The FMLA, passed in 1993, allows workers to take up to 12 weeks of unpaid leave per 12-month period to deal with family situations or their own health problems. Some examples of FMLA-eligible situations include the birth or adoption of a child, the employee’s own health issues and the need to care for a seriously ill family member.
This month, the U.S. Department of Labor (DOL) released final rules expanding the law to cover employees taking leave to handle any of the above situations that are a result of a spouse, son, daughter, or parent being on covered active military duty.
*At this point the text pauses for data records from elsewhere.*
Lemma getitem_ausente (df : DataFrame) (c : string) :
  contiene c (columns df) = false -> getitem df c = Raise (KeyError c).
Proof.
  induction df as [|[n s] resto IH]; [reflexivity|].
  cbn [getitem]. change (columns ((n, s) :: resto)) with (n :: columns resto).
  rewrite contiene_cons. destruct (String.eqb n c); simpl; [discriminate|].
  exact IH.
Qed.

(** In a table with distinct column names every name it has selects a
    column. *)
Lemma getitem_NoDup (df : DataFrame) (c : string) :
  NoDup (columns df) -> In c (columns df) ->
  exists serie, getitem df c = Ok serie.
Proof.
  induction df as [|[n s] resto IH]; [contradiction|].
  cbn [getitem]. change (columns ((n, s) :: resto)) with (n :: columns resto).
  intros Hnd Hin. inversion Hnd as [|? ? Hn Hresto]; subst.
  destruct (String.eqb n c) eqn:E.
  - apply String.eqb_eq in E. subst.
    apply contiene_false in Hn. rewrite Hn. eauto.
  - apply IH; [exact Hresto|]. destruct Hin as [-> | Hin]; [|exact Hin].
    now rewrite String.eqb_refl in E.
Qed.

Lemma combine_nil_r {A B} (l : list A) : combine l (@nil B) = [].
Proof. now destruct l. Qed.

Lemma imprime_detalle_nulos (r : Resultado) :
  imprime (detalle_nulos r) (lineas_detalle_nulos r).
Proof.
  unfold detalle_nulos, lineas_detalle_nulos, cuando.
  destruct (0 <? valores_nulos r)%nat; [|apply imprime_ret].
  eapply imprime_ext; [imprime_lineas | reflexivity].
Qed.

(** Lines 123-127: the loop prints the rows up to the first label that
    does not take the width, and raises there. *)
Lemma ejecuta_filas (pares : list (Etiqueta * Objeto)) :
  ejecuta (filas_no_numericas pares) (formato_filas pares) (lineas_filas pares).
Proof.
  induction pares as [|[idx val] resto IH]; simpl; [apply ejecuta_ret|].
  destruct (formato_ancho idx) as [[]|e].
  - apply (ejecuta_bind_ok _ _ tt _ [] _ (ejecuta_puro _)).
    apply (ejecuta_bind_ok _ _ tt _ [_] _ (ejecuta_print _)). exact IH.
  - apply ejecuta_bind_raise, ejecuta_puro.
Qed.

Lemma ejecuta_informar columna r valores indices :
  ejecuta (informar columna r valores indices)
          (if es_numerica r then Ok tt
           else formato_filas (combine indices valores))
          (lineas_informar columna r valores indices).
Proof.
  unfold informar, lineas_informar.
  pose proof (imprime_detalle_nulos r) as Hn.
  pose proof (ejecuta_filas (combine indices valores)) as Hf.
  destruct (es_numerica r).
  - eapply imprime_ext; [imprime_lineas | reflexivity].
  - destruct (formato_filas (combine indices valores)) as [[]|e].
    + eapply ejecuta_ext.
      * do 5 (eapply ejecuta_bind_ok; [apply ejecuta_print|]).
        eapply ejecuta_bind_ok; [exact Hn|].
        do 5 (eapply ejecuta_bind_ok; [apply ejecuta_print|]).
        eapply ejecuta_bind_ok; [exact Hf | apply ejecuta_print].
      * reflexivity.
    + eapply ejecuta_ext.
      * do 5 (eapply ejecuta_bind_ok; [apply ejecuta_print|]).
        eapply ejecuta_bind_ok; [exact Hn|].
        do 5 (eapply ejecuta_bind_ok; [apply ejecuta_print|]).
        apply ejecuta_bind_raise. exact Hf.
      * simpl. now rewrite app_nil_r.
Qed.

Lemma formato_sin_filas (valores : list Objeto) (indices : list Etiqueta) :
  (List.length valores =? 0)%nat = true ->
  formato_filas (combine indices valores) = Ok tt.
Proof.
  intros H. apply Nat.eqb_eq, length_zero_iff_nil in H.
  now rewrite H, combine_nil_r.
Qed.

(** A call: its outcome and every line it prints. With [verbose=False] it
    prints nothing. *)
Lemma verificar_columna_traza (columna : string) (verbose : bool) (st : Estado) :
  verificar_columna_numerica columna verbose st =
  (informe_de verbose (tabla st) columna,
   mkEstado (tabla st)
     (consola st ++ if verbose then lineas_verificar (tabla st) columna else [])).
Proof.
  unfold verificar_columna_numerica, lineas_verificar, informe_de, informe.
  rewrite bind_leer.
  destruct (contiene columna (columns (tabla st))) eqn:Hc; simpl.
  - rewrite bind_puro.
    destruct (getitem (tabla st) columna) as [serie|e].
    + unfold lineas_columna.
      destruct (is_numeric_dtype (dtype serie)).
      * destruct verbose; unfold bind, print, ret, cuando; simpl.
        -- now rewrite <- !app_assoc.
        -- now rewrite estado_sin_lineas.
      * rewrite bind_recorrer.
        destruct (escaneo (items serie)) as [acc|e].
        -- destruct verbose; unfold bind, cuando.
           ++ rewrite ejecuta_informar.
              change (valores_no_numericos (informe_escaneado serie acc))
                with (fst acc).
              change (indices_no_numericos (informe_escaneado serie acc))
                with (snd acc).
              unfold informe_escaneado, set_es_numerica. cbn [es_numerica].
              pose proof (formato_sin_filas (fst acc) (snd acc)) as Hsin.
              destruct (List.length (fst acc) =? 0)%nat.
              ** now rewrite Hsin.
              ** destruct (formato_filas (combine (snd acc) (fst acc)))
                   as [[]|e]; reflexivity.
           ++ unfold ret. now rewrite estado_sin_lineas.
        -- destruct verbose; now rewrite estado_sin_lineas.
    + destruct verbose; now rewrite estado_sin_lineas.
  - unfold raise.
    destruct verbose; [destruct (getitem (tabla st) columna)|];
      now rewrite estado_sin_lineas.
Qed.

Lemma verificar_columna_fst columna verbose st :
  fst (verificar_columna_numerica columna verbose st)
  = informe_de verbose (tabla st) columna.
Proof. now rewrite verificar_columna_traza. Qed.

Lemma verificar_columna_tabla columna verbose st :
  tabla (snd (verificar_columna_numerica columna verbose st)) = tabla st.
Proof. now rewrite verificar_columna_traza. Qed.

(** With [verbose=False] not a line is printed. *)
Lemma verificar_columna_callada columna st :
  snd (verificar_columna_numerica columna false st) = st.
Proof. rewrite verificar_columna_traza. simpl. apply estado_sin_lineas. Qed.

Lemma informe_de_silencio df columna :
  informe_de false df columna = informe df columna.
Proof. unfold informe_de. now destruct (informe df columna). Qed.

(** A report is returned, with [verbose] on or off, only if the silent call
    returns it; with [verbose] on, every recorded label took the width. *)
Lemma informe_de_ok verbose df columna r :
  informe_de verbose df columna = Ok r ->
  informe df columna = Ok r
  /\ (verbose = true ->
      formato_filas (combine (indices_no_numericos r) (valores_no_numericos r))
      = Ok tt).
Proof.
  unfold informe_de. destruct (informe df columna) as [r'|e]; [|discriminate].
  destruct verbose.
  - destruct (formato_filas _) as [[]|e] eqn:Hf; [|discriminate].
    intros [= <-]. auto.
  - intros [= <-]. split; [reflexivity | discriminate].
Qed.

Lemma informe_de_devuelve verbose df columna r :
  informe df columna = Ok r ->
  (verbose = true ->
   formato_filas (combine (indices_no_numericos r) (valores_no_numericos r))
   = Ok tt) ->
  informe_de verbose df columna = Ok r.
Proof.
  intros Hr Hf. unfold informe_de. rewrite Hr.
  destruct verbose; [|reflexivity]. now rewrite Hf.
Qed.

Lemma informe_de_raise verbose df columna e :
  informe df columna = Raise e -> informe_de verbose df columna = Raise e.
Proof. intros H. unfold informe_de. now rewrite H. Qed.

Lemma verificar_columna_ok columna verbose st r :
  fst (verificar_columna_numerica columna verbose st) = Ok r ->
  informe (tabla st) columna = Ok r.
Proof.
  rewrite verificar_columna_fst. intros H. now apply informe_de_ok in H.
Qed.

(** The shape of [informe] on a column that is there. *)
Lemma informe_presente df columna serie :
  getitem df columna = Ok serie ->
  informe df columna =
  if is_numeric_dtype (dtype serie) then Ok (informe_numerico serie)
  else match escaneo (items serie) with
       | Raise e => Raise e
       | Ok acc => Ok (informe_escaneado serie acc)
       end.
Proof.
  intros H. unfold informe.
  destruct (getitem_ok _ _ _ H) as [_ ->]. now rewrite H.
Qed.

Lemma informe_ausente df columna :
  contiene columna (columns df) = false ->
  informe df columna = Raise (ValueError (ColumnaNoExiste columna (columns df))).
Proof. intros H. unfold informe. now rewrite H. Qed.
In addition, the law now allows 26 weeks of leave per year for employees who are caring for a spouse, son, daughter, parent, or next-of-kin who is a military service member with a serious injury or illness. The law was also amended to address the unique needs of airline employees. The DOL has a summary and fact sheets on various aspects of the law available here.
Although these changes to the law may not be welcome, employers need to be prepared to adhere to the law and, more importantly, to make sure employees, particularly supervisors and managers, are well versed on what the law requires. It only takes one uninformed supervisor to get a company into hot water under the FMLA.
An analysis by the Reed Group, a Westminster, Colo.-based leave and absence management firm, breaks down the actual and estimated costs of just one court case an employer lost because an uninformed supervisor fired an employee for taking medical leave under the FMLA. The case, Hurley v. Kent of Naples, Inc., et al., resulted in $1,016,339 in court-ordered payments for damages, lost pay and plaintiff attorneys’ fees. The Reed Group added an estimate of $250,000 for the employer’s own attorney fees and costs related to the case for a total of more than $1.2 million.
This type of scenario in which a supervisor knowingly or unknowingly violates employment law is not uncommon. True, there is a veritable alphabet soup of laws to consider and it is unreasonable for these individuals to be an expert on all of them. That is why it is so important that companies commit to ongoing training in all employment law requirements, not just the FMLA.
Having trained HR professionals and legal counsel available to provide support and answer questions is undoubtedly important. However, it is equally if not more important to train and educate employees so that they know when to ask those questions and seek support. To do otherwise is inviting costly and unnecessary legal action like that in the Hurley case.